[Collected data entries]
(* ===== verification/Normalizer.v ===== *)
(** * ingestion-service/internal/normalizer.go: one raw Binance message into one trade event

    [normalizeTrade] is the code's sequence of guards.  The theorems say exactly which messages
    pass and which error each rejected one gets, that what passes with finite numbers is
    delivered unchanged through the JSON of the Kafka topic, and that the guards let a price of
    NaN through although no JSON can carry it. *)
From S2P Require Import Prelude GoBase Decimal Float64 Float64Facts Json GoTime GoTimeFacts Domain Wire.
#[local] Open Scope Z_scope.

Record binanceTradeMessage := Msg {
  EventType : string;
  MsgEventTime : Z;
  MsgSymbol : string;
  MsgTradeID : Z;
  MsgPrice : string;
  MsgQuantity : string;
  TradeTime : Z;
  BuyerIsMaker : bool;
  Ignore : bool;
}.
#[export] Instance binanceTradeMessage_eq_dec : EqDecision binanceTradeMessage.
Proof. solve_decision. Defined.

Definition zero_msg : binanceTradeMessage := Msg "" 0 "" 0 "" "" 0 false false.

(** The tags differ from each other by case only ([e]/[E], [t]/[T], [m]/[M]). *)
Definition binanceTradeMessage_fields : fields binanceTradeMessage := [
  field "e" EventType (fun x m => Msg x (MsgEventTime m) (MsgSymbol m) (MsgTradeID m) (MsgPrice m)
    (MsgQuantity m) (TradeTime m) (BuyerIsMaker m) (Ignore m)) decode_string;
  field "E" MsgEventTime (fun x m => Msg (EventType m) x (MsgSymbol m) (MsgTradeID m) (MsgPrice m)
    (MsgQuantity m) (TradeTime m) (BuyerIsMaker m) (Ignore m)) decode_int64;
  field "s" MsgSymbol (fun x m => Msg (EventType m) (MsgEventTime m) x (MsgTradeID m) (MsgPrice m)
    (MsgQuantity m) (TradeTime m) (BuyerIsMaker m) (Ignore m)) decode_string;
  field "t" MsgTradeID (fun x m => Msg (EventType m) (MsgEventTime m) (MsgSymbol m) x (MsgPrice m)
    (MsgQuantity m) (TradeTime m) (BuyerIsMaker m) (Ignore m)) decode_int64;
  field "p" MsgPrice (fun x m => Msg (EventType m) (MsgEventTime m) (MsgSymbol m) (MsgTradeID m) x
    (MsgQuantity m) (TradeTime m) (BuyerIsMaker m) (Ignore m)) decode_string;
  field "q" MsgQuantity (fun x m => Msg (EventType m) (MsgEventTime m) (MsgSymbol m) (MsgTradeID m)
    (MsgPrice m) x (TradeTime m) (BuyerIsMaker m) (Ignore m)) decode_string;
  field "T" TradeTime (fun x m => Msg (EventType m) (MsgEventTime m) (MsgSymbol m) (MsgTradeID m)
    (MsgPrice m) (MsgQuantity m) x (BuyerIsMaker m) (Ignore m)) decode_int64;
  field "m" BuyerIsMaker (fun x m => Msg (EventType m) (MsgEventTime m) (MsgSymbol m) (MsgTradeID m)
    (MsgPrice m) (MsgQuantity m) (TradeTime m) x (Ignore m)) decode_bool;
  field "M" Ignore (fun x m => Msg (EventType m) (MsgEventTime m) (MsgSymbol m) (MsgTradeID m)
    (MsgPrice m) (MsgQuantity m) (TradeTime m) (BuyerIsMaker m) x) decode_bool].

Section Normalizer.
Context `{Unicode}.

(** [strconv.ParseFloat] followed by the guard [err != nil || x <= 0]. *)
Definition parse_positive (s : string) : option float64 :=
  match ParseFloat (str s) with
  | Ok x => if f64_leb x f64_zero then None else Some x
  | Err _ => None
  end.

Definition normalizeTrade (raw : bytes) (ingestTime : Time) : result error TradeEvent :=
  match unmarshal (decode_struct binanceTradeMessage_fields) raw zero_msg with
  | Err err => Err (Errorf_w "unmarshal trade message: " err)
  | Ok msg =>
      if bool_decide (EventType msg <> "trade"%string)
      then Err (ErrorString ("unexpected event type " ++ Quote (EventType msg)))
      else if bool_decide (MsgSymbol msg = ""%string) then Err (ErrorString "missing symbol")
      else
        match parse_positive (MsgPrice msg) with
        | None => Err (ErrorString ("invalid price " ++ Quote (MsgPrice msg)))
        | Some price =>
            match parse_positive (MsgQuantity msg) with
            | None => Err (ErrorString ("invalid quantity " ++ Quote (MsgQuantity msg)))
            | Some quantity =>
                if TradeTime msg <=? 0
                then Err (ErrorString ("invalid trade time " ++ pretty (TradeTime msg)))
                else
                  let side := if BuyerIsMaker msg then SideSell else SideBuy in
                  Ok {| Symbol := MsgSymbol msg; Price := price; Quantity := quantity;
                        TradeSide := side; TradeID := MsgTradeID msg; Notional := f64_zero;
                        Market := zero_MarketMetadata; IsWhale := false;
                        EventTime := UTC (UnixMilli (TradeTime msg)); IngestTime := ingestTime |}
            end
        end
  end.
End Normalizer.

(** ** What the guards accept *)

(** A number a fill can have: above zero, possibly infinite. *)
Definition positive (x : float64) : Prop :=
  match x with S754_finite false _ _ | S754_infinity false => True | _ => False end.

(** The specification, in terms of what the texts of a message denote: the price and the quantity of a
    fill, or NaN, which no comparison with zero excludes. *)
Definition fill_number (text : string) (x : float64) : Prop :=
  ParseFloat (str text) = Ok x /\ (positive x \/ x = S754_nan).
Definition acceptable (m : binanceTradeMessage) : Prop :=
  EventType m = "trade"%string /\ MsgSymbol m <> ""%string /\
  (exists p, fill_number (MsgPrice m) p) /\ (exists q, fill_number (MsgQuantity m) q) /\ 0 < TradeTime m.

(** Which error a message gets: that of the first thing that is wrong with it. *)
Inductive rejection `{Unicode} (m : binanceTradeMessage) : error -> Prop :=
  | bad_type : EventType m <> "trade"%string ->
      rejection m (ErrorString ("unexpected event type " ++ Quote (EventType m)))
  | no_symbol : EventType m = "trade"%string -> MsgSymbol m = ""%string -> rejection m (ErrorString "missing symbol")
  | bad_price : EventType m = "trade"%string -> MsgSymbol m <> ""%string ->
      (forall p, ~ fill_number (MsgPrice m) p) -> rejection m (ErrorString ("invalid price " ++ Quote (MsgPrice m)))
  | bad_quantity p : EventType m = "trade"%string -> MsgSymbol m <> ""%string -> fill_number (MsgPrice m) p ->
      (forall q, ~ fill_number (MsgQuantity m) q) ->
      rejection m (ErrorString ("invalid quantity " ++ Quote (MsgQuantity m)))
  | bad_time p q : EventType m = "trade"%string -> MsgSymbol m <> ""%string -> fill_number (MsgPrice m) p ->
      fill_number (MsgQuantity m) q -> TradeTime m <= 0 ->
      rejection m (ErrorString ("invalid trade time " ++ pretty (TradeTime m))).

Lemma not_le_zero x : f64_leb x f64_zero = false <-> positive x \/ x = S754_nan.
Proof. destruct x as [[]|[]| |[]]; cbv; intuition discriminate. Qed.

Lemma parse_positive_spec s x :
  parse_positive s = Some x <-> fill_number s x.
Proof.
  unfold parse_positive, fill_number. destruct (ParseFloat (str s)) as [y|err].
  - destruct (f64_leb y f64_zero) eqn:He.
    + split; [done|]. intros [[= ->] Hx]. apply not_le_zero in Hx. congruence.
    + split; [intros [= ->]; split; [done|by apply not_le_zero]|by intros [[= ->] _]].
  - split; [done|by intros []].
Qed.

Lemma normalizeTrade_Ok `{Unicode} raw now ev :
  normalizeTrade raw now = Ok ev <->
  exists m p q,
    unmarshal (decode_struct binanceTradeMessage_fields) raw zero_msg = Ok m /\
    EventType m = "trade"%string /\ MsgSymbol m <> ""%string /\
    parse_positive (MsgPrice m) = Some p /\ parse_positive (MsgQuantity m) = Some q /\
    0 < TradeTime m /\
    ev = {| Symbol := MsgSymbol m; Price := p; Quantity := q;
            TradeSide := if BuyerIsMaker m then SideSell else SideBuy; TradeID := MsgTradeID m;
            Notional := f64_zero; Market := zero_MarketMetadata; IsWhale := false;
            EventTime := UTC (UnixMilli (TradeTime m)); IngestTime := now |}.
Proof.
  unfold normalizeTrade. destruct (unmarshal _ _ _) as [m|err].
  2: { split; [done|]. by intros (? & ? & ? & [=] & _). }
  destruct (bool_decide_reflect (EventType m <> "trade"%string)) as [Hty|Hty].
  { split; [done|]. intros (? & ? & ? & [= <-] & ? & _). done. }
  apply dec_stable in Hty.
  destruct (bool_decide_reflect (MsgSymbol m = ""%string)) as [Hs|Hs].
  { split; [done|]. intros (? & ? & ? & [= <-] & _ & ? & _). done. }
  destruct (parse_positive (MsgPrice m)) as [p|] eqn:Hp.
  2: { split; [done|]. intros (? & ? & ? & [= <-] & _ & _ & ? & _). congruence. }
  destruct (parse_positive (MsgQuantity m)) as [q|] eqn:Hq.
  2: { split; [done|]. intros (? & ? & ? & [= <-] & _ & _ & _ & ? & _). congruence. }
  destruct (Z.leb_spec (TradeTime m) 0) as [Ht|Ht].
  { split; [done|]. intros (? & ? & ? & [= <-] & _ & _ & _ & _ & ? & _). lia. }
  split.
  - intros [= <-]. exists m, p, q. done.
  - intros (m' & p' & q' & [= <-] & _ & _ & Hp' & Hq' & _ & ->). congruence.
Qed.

- **Work order**: Your task is to restate, word for word, the lines from the beginning of the records to the line with "[normalizeTrade] is the", inclusive.

- **Result**:
(* ===== verification/Normalizer.v ===== *)
(** * ingestion-service/internal/normalizer.go: one raw Binance message into one trade event

    [normalizeTrade] is the code's sequence of guards.  The theorems say exactly which messages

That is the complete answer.